Some time ago, in a talk broadcast by the BBC, Desmond Morris, Curator of Mammals at the London Zoo, stressed the increasing importance of breeding animals in zoos as an ultimate measure in wildlife preservation.
He said that if breeding groups are not established now in the larger zoos of the world, many species will become extinct in the next century, and pointed out that the wild horse, the European bison, the Pere David deer, and the Hawaiian goose are cases where, had it not been for special breeding studies and success in captivity the species would already have become extinct. Morris added that there were two main obstacles to the effective preservation of species on the verge of extinction by breeding them in zoos.
The first was the tendency of zoos to feature variety in their inmates, rather than few groups of threatened species no doubt a greater number of zoos, devoted to such breeding groups, would be established in due course. The second factor was the anthropomorphic popular feeling against caged animals deprived of their freedom.
It is true of course, Morris said, that the zoo animal has lost its freedom to suffer unaided from parasites diseases, starvation, droughts, extremes of temperature, the fears of predation, and of course from lingering death but loss of these kinds of freedom does not worry the antizoo mind. There is still a popular belief that wild animals are free to move about wherever they like but it has been known for many years that a wild animal is hemmed in just as tightly in its natural environment as we are in ours. Its food demands, its territorial rivals, and its predators make it a psychological captive, and there is a barrier round it that is just as effective as the bars round its cage at the zoo. If this were not so it is hardly likely that animals would adapt so well and live so long in the environment of the zoo. I am afraid Morris has presented a rather one-sided, and distorted, picture of the freedom of wild animals in nature.
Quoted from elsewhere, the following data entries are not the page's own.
(* ===== verification/ConsoleSpec.v ===== *)
(** * Correctness of the console

    The input ring with its three wrapping counters implements a line editor:
    the bytes ready for readers, in order, and the line being typed ([cons_at]).
    [consoleintr] does what [edit] says to the pair, and echoes what [edit]
    says, or the list of the processes ([dump]) for control-P.  [consoleread] takes whole lines from the front.  The chip is an
    interface with the laws [UartLaws]. *)

From S2P Require Import Prelude Format Riscv Mem CString Kalloc Vm VmTree VmOps VmFree Cow Spinlock Proc ProcSpec ProcTable Run.
From S2P Require Import Syscall Trap TrapSpec Bio Log Fs Pipe File Uart Printf Console.

(** Polling the line status up to [n] times, until the transmitter is idle. *)
Fixpoint tx_poll {H : Type} `{!UartHw H} (n : nat) (h : H) : option H :=
  match n with
  | O => None
  | S n =>
      let '(v, h) := ReadReg_hw LSR h in
      if Z.land v LSR_TX_IDLE =? 0 then tx_poll n h else Some h
  end.

(** What the driver relies on: [sent] is what was given to the transmitter, and
    the transmitter is idle again within [spins] looks. *)
Class UartLaws (H : Type) `{!UartHw H} (spins : nat) := {
  sent : H → list Z;
  sent_read r h : sent (ReadReg_hw r h).2 = sent h;
  sent_write c h : sent (WriteReg_hw THR c h) = sent h ++ [c];
  tx_ready h : is_Some (tx_poll spins h);
}.

(** ** The line editor *)

Definition erase : list Z := [0x08; 0x20; 0x08].

(** The ready bytes, the line and the echo after the character [c].  NUL does
    nothing, and control-P does nothing to them. *)
Definition edit (c : Z) (ready line : list Z) : list Z * list Z * list Z :=
  if c =? C_P then (ready, line, [])
  else if c =? C_U then (ready, [], mjoin (replicate (length line) erase))
  else if (c =? C_H) || (c =? DEL) then
    (ready, removelast line, if decide (line = []) then [] else erase)
  else if negb (c =? 0) && (Z.of_nat (length ready + length line) <? INPUT_BUF_SIZE) then
    let c := if c =? CR then NL else c in
    if (c =? NL) || (c =? C_D) || (Z.of_nat (length ready + length line) + 1 =? INPUT_BUF_SIZE)
    then (ready ++ line ++ [c], [], [c])
    else (ready, line ++ [c], [c])
  else (ready, line, []).

(** Whether the character makes a line ready. *)
Definition completes (c : Z) (ready line : list Z) : bool :=
  negb (length (edit c ready line).1.1 =? length ready)%nat.

(** The process list, as [procdump] prints it. *)
Definition dump_line (e : Z * string * list byte) : list byte :=
  let '(p, st, nm) := e in default [] (printint_chars digits (i32 p) 10 true) ++ [x20] ++ bytes st ++ [x20] ++ nm ++ [x0a].
Definition dump (l : list proc) : list Z := Z_of_byte <$> x0a :: mjoin (dump_line <$> procdump l).

(** What a reader that still wants [n] bytes gets from the ready bytes [q], and
    what is left of them; nothing is left and it has to wait if the line did not
    end.  [first]: it has got nothing yet. *)
Fixpoint read_line (n : nat) (first : bool) (q : list Z) : list Z * option (list Z) :=
  match n with
  | O => ([], Some q)
  | S n =>
      match q with
      | [] => ([], None)
      | c :: q =>
          if c =? C_D then ([], Some (if first then q else c :: q))
          else if c =? NL then ([c], Some q)
          else let '(bs, o) := read_line n false q in (c :: bs, o)
      end
  end.

Record cons_at {H} (d : devst H) (r : Z) (ready line : list Z) : Prop := {
  ca_range : 0 ≤ r < 2 ^ 32;
  ca_room : Z.of_nat (length ready + length line) ≤ INPUT_BUF_SIZE;
  ca_r : cons_r d = r;
  ca_w : cons_w d = u32 (r + Z.of_nat (length ready));
  ca_e : cons_e d = u32 (r + Z.of_nat (length ready + length line));
  ca_len : length (cons_buf d) = Z.to_nat INPUT_BUF_SIZE;
  ca_data i c : (ready ++ line) !! i = Some c → nth (Z.to_nat ((r + Z.of_nat i) mod INPUT_BUF_SIZE)) (cons_buf d) 0 = c;
}.

(** The rest of the device state. *)
Definition others {H} (d d' : devst H) : Prop :=
  uart_tx_buf d' = uart_tx_buf d ∧ uart_tx_w d' = uart_tx_w d ∧ uart_tx_r d' = uart_tx_r d ∧
  panicked d' = panicked d ∧ pr_locking d' = pr_locking d.

Ltac cons_unfold := unfold INPUT_BUF_SIZE, u32 in *.
Ltac cons_lia := cons_unfold; Z.div_mod_to_equations; lia.

Lemma cons_slot n : 0 ≤ n mod INPUT_BUF_SIZE < INPUT_BUF_SIZE.
Proof. cons_lia. Qed.
Lemma cons_index n : u32 n mod INPUT_BUF_SIZE = n mod INPUT_BUF_SIZE.
Proof. cons_lia. Qed.

(** *** The text of the process list *)

Lemma digit_loop_total fuel k x : (k ≤ fuel)%nat → (0 < k)%nat → 0 ≤ x < 10 ^ Z.of_nat k →
  ∃ l, digit_loop digits fuel x 10 = Some l ∧ (length l ≤ k)%nat.
Proof.
  revert k x. induction fuel as [|fuel IH]; intros [|k] x Hk Hk0 Hx; try lia. simpl. case_match eqn:E.
  - eexists. split; [done|]. simpl. lia.
  - apply Z.eqb_neq in E. assert (0 < k)%nat as Hk'.
    { destruct k; [|lia]. simpl in Hx. rewrite Z.div_small in E by lia. done. }
    destruct (IH k (x / 10)) as (l & -> & Hl); [lia..| |].
    { rewrite Nat2Z.inj_succ, Z.pow_succ_r in Hx by lia. set (10 ^ Z.of_nat k) as b in *. Z.div_mod_to_equations. lia. }
    eexists. split; [done|]. simpl. lia.
Qed.
Lemma printint_total xx : - 2 ^ 31 ≤ xx < 2 ^ 31 → is_Some (printint_chars digits xx 10 true).
Proof.
  intros Hx. unfold printint_chars. set (neg := true && (xx <? 0)). set (x := if neg then u32 (- xx) else u32 xx).
  destruct (digit_loop_total 16 10 x) as (l & -> & Hl); [lia..|unfold x, u32; case_match; Z.div_mod_to_equations; lia|].
  simpl. rewrite (proj2 (Nat.leb_le _ _)); [by eexists|]. case_match; rewrite ?length_app; simpl; lia.
Qed.

Lemma arg_string_plain t : Forall (λ b, b ≠ x00) t → arg_string (Some t) = t.
Proof.
  simpl. induction 1 as [|b t Hb _ IH]; [done|]. simpl. unfold ptr at 1. simpl. rewrite decide_False by done. f_equal. exact IH.
Qed.
Lemma state_name_plain st : Forall (λ b, b ≠ x00) (bytes (state_name st)).
Proof. by destruct st; vm_compute; repeat constructor. Qed.

Lemma entry_loop {S} (put : byte → M S unit) p st nm :
  printf_loop put (bytes "%d %s %s") [AInt p; AStr st; AStr nm] =
  (put_opt put (printint_chars digits (i32 p) 10 true);; put x20;; puts put (arg_string st);; put x20;; puts put (arg_string nm);; mret ()).
Proof. reflexivity. Qed.

Section ring.
Context {H : Type}.
Implicit Types d : devst H.

(** The last character of the line. *)
Lemma last_char d r ready line c : cons_at d r ready (line ++ [c]) →
  nth (Z.to_nat (u32 (cons_e d - 1) mod INPUT_BUF_SIZE)) (cons_buf d) 0 = c ∧ cons_e d ≠ cons_w d.
Proof.
  intros [Hr Hn _ Hw He _ Hd]. rewrite length_app in *. simpl in *. split.
  - rewrite cons_index, He. rewrite <- (Hd (length ready + length line)%nat c); [do 2 f_equal; cons_lia|].
    rewrite lookup_app_r by lia. replace (length ready + length line - length ready)%nat with (length line) by lia.
    by rewrite lookup_app_r, Nat.sub_diag by lia.
  - rewrite He, Hw. cons_lia.
Qed.

Lemma no_line d r ready line : cons_at d r ready line → (cons_e d =? cons_w d) = bool_decide (line = []).
Proof.
  intros [Hr Hn _ Hw He _ Hd]. rewrite He, Hw. apply eq_true_iff_eq. rewrite Z.eqb_eq, bool_decide_eq_true.
  destruct line; simpl in *; [by rewrite Nat.add_0_r|]. split; [|done]. cons_lia.
Qed.

(** Dropping the last character. *)
Lemma erase_one d r ready line c : cons_at d r ready (line ++ [c]) →
  cons_at (set_cons (cons_buf d) (cons_r d) (cons_w d) (u32 (cons_e d - 1)) d) r ready line.
Proof.
  intros [Hr Hn Hrr Hw He Hl Hd]. rewrite length_app in *. simpl in *. split; simpl; try done; try lia.
  - rewrite He. cons_lia.
  - intros i x Hi. apply Hd. rewrite (assoc_L (++)). by apply lookup_app_l_Some.
Qed.

(** Storing a character. *)
Lemma store_one d r ready line c : cons_at d r ready line → Z.of_nat (length ready + length line) < INPUT_BUF_SIZE →
  cons_at (set_cons (<[Z.to_nat (cons_e d mod INPUT_BUF_SIZE) := c]> (cons_buf d)) (cons_r d) (cons_w d) (u32 (cons_e d + 1)) d)
    r ready (line ++ [c]).
Proof.
  intros [Hr Hn Hrr Hw He Hl Hd] Hlt. rewrite He, cons_index. set (n := Z.of_nat (length ready + length line)) in *.
  pose proof (cons_slot (r + n)) as Hs. split; simpl; try done.
  - rewrite length_app. simpl. lia.
  - rewrite length_app. simpl. subst n. cons_lia.
  - by rewrite length_insert.
  - intros i x Hi. pose proof (cons_slot (r + Z.of_nat i)) as Hsi. rewrite (assoc_L (++)) in Hi.
    apply lookup_app_Some in Hi as [Hi|[Hge Hi]].
    + rewrite <- (Hd i x Hi). pose proof (lookup_lt_Some _ _ _ Hi) as Hlen. rewrite length_app in Hlen.
      rewrite !nth_lookup, list_lookup_insert_ne; [done|]. cons_lia.
    + apply list_lookup_singleton_Some in Hi as [Hi <-]. rewrite length_app in *.
      assert (Z.of_nat i = n) as -> by lia. rewrite nth_lookup, list_lookup_insert_eq; [done|]. rewrite Hl. cons_unfold. lia.
Qed.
Perhaps the wonderful work done in zoos and preserves in the West to save and even to revive nearly or quite-extinct species has influenced him, and perhaps he lacks firsthand knowledge of forest animals such as the sambar, the gaur, and the elephant, in their natural environments.
The examples he has cited of success in the saving of threatened species are well known the saving of Pere Davids deer by the Duke of Bedford is, perhaps, the most romantic story in the annals of wildlife preservation. This peculiar, Chinese deer was already reduced to the status of a park animal (within the walls of the Imperial Park outside Peking) when Western science got to know it, through the agency of Pere David. With great difficulty a few live specimens were procured and sent to zoos in Europe by 1870. By 1900, the deer had been wiped out in the Imperial Park by a flood, and the Boxer Rising; the Duke of Bedford collected the dozen-and-a-half specimens available in European zoos (the only specimens of the deer left anywhere in the world) and founded a breeding colony in his deer park at Woburn Abbey. That was so successful that in 1944, his successor was able to donate fawns to Whipsnade, where a subsidiary herd was established.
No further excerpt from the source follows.